The problem -
Note each line of the entries that includes "Hdata". Then copy those lines.

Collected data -
.....

(* ===== verification/SocksUdpFacts.v ===== *)
(** * Theorems about the UDP relay client

    They are about the client over the AVL tree of [BAVL.h]; the proofs go through the
    interface of the tree only. *)

From S2P Require Import Prelude Effect BAddr UdpPacket BPending BAVL ConnTree SocksUdpGw SocksUdpInv SocksUdpStep SocksUdpRun.

Open Scope Z_scope.

Notation st := (client BAVL).

(** ** A configuration and two packets *)

Definition relay : BAddr := BADDR_IPV4 [127; 0; 0; 1] [4; 56].
Definition resolver : BAddr := BADDR_IPV4 [8; 8; 8; 8] [0; 53].
Definition phone : BAddr := BADDR_IPV4 [10; 0; 0; 2] [156; 64].
Definition game : BAddr := BADDR_IPV4 [93; 184; 216; 34] [27; 15].
Definition small : config := Config 32 62 2 relay resolver.
Definition hello : submission := Submission phone game false [104; 105].
Definition query : submission := Submission phone resolver true [1; 2; 3].

(** The state after a list of steps. *)
Fixpoint run_steps (cfg : config) (l : list step) : eff st unit :=
  match l with [] => mret tt | e :: l => step_body cfg e ;; run_steps cfg l end.

Definition after (cfg : config) (l : list step) : st :=
  match run_steps cfg l SocksUdpGwClient_Init with Done _ s => s | Bad _ => SocksUdpGwClient_Init end.

Lemma hello_reached : reaches small [hello] (after small [DevicePacket 0 hello []]).
Proof.
  refine (reaches_step small [] SocksUdpGwClient_Init (DevicePacket 0 hello []) _ (reaches_init small) _ _).
  - split; [apply not_elem_of_nil|]. repeat split; try done; vm_compute; repeat constructor; done.
  - vm_compute. reflexivity.
Qed.

(** ** Every state *)



(** ** The cache *)

(** The packets that were passed on. *)
Fixpoint passed (oks : list bool) (hist : list submission) : list submission :=
  match oks, hist with
  | ok :: oks, sub :: hist => (if ok then [sub] else []) ++ passed oks hist
  | _, _ => []
  end.

(** The cache after the packets of a history. *)
Fixpoint lru_run (cap : Z) (k : list BAddr) (oks : list bool) (hist : list submission) : list BAddr :=
  match oks, hist with
  | ok :: oks, sub :: hist => lru_run cap (lru_access cap ok (sub_local sub) k) oks hist
  | _, _ => k
  end.

Lemma lru_run_app cap k o1 h1 o2 h2 :
  length o1 = length h1 -> lru_run cap k (o1 ++ o2) (h1 ++ h2) = lru_run cap (lru_run cap k o1 h1) o2 h2.
Proof. revert k h1. induction o1; intros k [|]; cbn; try done. intros [= E]. auto. Qed.

Lemma passed_app o1 h1 o2 h2 : length o1 = length h1 -> passed (o1 ++ o2) (h1 ++ h2) = passed o1 h1 ++ passed o2 h2.
Proof. revert h1. induction o1 as [|o o1 IH]; intros [|]; cbn; try done. intros [= E]. rewrite <- app_assoc. now rewrite IH. Qed.

(** C11. The client implements a cache of connections by local address that drops the
    least recently used one: after any history of packets, with jobs and failures in
    between, its addresses in the order of use are those of the cache that saw the
    same packets, and the packets accepted are those the cache was told were passed on. *)
Theorem udp_client_is_lru (cfg : config) (hist : list submission) (s : st) :
  udp_mtu cfg <= udpgw_mtu cfg -> 0 < max_connections cfg -> reaches cfg hist s ->
  exists oks, length oks = length hist /\
    keys s = lru_run (max_connections cfg) [] oks hist /\ map snd (accepted s) = passed oks hist.
Proof.
  intros Hmtu Hmax Hs. induction Hs as [|hist s e s' Hs IH He E]; [now exists []|].
  destruct IH as (oks & H1 & H2 & H3). pose proof (reaches_inv cfg Hmtu Hmax hist s Hs) as Hi.
  destruct (eff_at _ _ _ _ _ (step_ok cfg Hmtu Hmax s e Hi He) E) as [_ Hbk]. destruct e as [acts ans|seq sub ans]; cbn in Hbk |- *.
  - destruct Hbk as [-> ->]. exists oks. now rewrite app_nil_r.
  - destruct Hbk as (ok & c & -> & ->). exists (oks ++ [ok]).
    split; [rewrite !length_app; cbn; lia|]. split; [now rewrite lru_run_app, H2|].
    rewrite passed_app, map_app, H3 by done. cbn. rewrite app_nil_r. now destruct ok.
Qed.

Lemma udp_client_is_lru_witness :
  exists oks, length oks = 1%nat /\ keys (after small [DevicePacket 0 hello []]) = lru_run 2 [] oks [hello] /\
    map snd (accepted (after small [DevicePacket 0 hello []])) = passed oks [hello].
Proof. refine (udp_client_is_lru small [hello] _ _ _ hello_reached); vm_compute; congruence. Defined.

(** ** Sending *)



(** ** Replies *)

Lemma parse_packet_header remote data :
  baddr_ok remote -> remote <> BADDR_NONE -> parse_header (packet_header remote false ++ data) = Some (remote, data).
Proof.
  destruct remote as [|ip port|ip port]; [done| |]; cbn [baddr_ok]; intros (H1 & H2 & _) _.
  - do 4 (destruct ip as [|? ip]; [done|]). destruct ip; [|done]. do 2 (destruct port as [|? port]; [done|]). destruct port; [|done].
    reflexivity.
  - do 16 (destruct ip as [|? ip]; [done|]). destruct ip; [|done]. do 2 (destruct port as [|? port]; [done|]). destruct port; [|done].
    reflexivity.
Qed.

(** A datagram in the format the client itself sends is taken apart again: when the
    relay's reply is passed to a connection that is not one for DNS, the data behind
    the header goes to the user with the connection's local address and the address
    in the header, and the interface will accept the next one. *)
Lemma udp_reply_delivered (cfg : config) (s : st) (c : nat) (o : connection) (remote : BAddr) (data : list Z) :
  connections s !! c = Some o -> con_is_dns o = false -> recv_state o = STATE_OPERATION_PENDING ->
  recv_data o = packet_header remote false ++ data -> Z.of_nat (length (recv_data o)) <= udpgw_mtu cfg ->
  Z.of_nat (length data) <= udp_mtu cfg -> baddr_ok remote -> remote <> BADDR_NONE ->
  runs (recv_job_operation cfg c)
    (fun _ s' => delivered s' = delivered s ++ [(local_addr o, remote, data)] /\ RecvDone c ∈ jobs s' /\
       exists o', connections s' !! c = Some o' /\ recv_state o' = STATE_DONE_PENDING /\ remote_addr o' = remote) s.
Proof.
  intros E Hd Hst Hdata Hlen Hmtu Hr Hn. unfold recv_job_operation. step_eff. apply (runs_con _ _ _ _ _ E).
  step_eff. step_eff; [now apply bool_decide_true|]. step_eff. apply (runs_set_con _ _ _ _ _ _ E).
  unfold dgram_handler_received. step_eff. eapply runs_con; [apply lookup_insert_eq|]. step_eff. step_eff; [lia|].
  step_eff. step_eff; [done|]. step_eff. apply runs_set_job. step_eff. eapply runs_set_con; [apply lookup_insert_eq|].
  cbn [con_is_dns with_recv]. rewrite Hd. cbn [negb]. rewrite Hdata, parse_packet_header by done.
  step_eff. eapply runs_set_con; [cbn; apply lookup_insert_eq|]. unfold submit_to_user.
  destruct (Z.gtb_spec (Z.of_nat (length data)) (udp_mtu cfg)); [lia|].
  step_eff. eapply runs_con; [cbn; apply lookup_insert_eq|]. step_eff. cbn.
  split; [done|]. split; [apply set_elem; auto|]. rewrite lookup_insert_eq. eauto.
Qed.

Definition replied : st :=
  after small [DevicePacket 0 hello []; RunJob [] []; RunJob [] []; RunJob [] []; RunJob [] [];
    RunJob [ActDatagram 0 (packet_header game false ++ [9])] []].

Lemma udp_reply_delivered_witness :
  exists o, local_addr o = phone /\
  runs (recv_job_operation small 0)
    (fun _ s' => delivered s' = delivered replied ++ [(local_addr o, game, [9])] /\ RecvDone 0 ∈ jobs s' /\
       exists o', connections s' !! 0%nat = Some o' /\ recv_state o' = STATE_DONE_PENDING /\ remote_addr o' = game) replied.
Proof.
  eexists. split; [|refine (udp_reply_delivered small replied 0 _ game [9] _ _ _ _ _ _ _ _); [vm_compute; reflexivity|..]];
    [reflexivity..|vm_compute; congruence|vm_compute; congruence|repeat constructor; done|done].
Defined.

(** ** Defects *)

(** The buffer a packet is written to has room for the longest packet, not for the
    header before it: a packet of an accepted length whose message is longer than
    [udp_mtu] is written past its end (the assertion that would stop it is not
    compiled into the application). *)
Lemma udp_header_overflows (cfg : config) (s : st) (c : nat) (o : connection) (data : list Z) :
  connections s !! c = Some o -> out_have o = true -> d_writing o = false ->
  udp_mtu cfg < Z.of_nat (length (packet_header (remote_addr o) (con_is_dns o) ++ data)) ->
  connection_send cfg c data s = Bad 98.
Proof.
  intros E Hh Hw Hlen. unfold connection_send, BufferWriter_StartPacket, BufferWriter_EndPacket, set_con, con.
  unfold mbind, eff_mbind, get_st, upd_st, assert_at.
  repeat first [rewrite E|rewrite Hw|rewrite Hh|rewrite lookup_insert_eq|progress cbn -[Z.leb Z.of_nat length packet_header app]].
  destruct (Z.leb_spec (Z.of_nat (length (packet_header (remote_addr o) (con_is_dns o) ++ data))) (udp_mtu cfg)); [lia|done].
Qed.

Definition full : submission := Submission phone game false (replicate 32 7).

Lemma udp_header_overflows_witness :
  Z.of_nat (length (sub_data full)) = udp_mtu small /\
  connection_send small 0 (sub_data full)
    (after small [DevicePacket 0 full []; RunJob [] []; RunJob [] []]) = Bad 98.
Proof.
  split; [reflexivity|]. refine (udp_header_overflows small _ 0 _ _ _ _ _ _);
    [vm_compute; reflexivity|vm_compute; reflexivity..].
Defined.

(** A DNS query from a port that already talks to another host is not sent to the
    DNS server: [find_connection] returns the connection of the port whatever it was
    opened for, and the query leaves its socket, whose destination is the SOCKS server,
    without the header that server expects. *)
Lemma dns_query_misdirected :
  let s := after small [DevicePacket 0 hello []; RunJob [] []; RunJob [] []; RunJob [] []; RunJob [ActWriter 0] [];
                        RunJob [] []; RunJob [] []; DevicePacket 1 query []] in
  sent s = [(0%nat, udp_message hello); (0%nat, sub_data query)] /\
  send_addr <$> connections s !! 0%nat = Some relay /\ num_connections s = 1.
Proof. vm_compute. done. Qed.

.....

Output -
  intros E Hd Hst Hdata Hlen Hmtu Hr Hn. unfold recv_job_operation. step_eff. apply (runs_con _ _ _ _ _ E).
  cbn [con_is_dns with_recv]. rewrite Hd. cbn [negb]. rewrite Hdata, parse_packet_header by done.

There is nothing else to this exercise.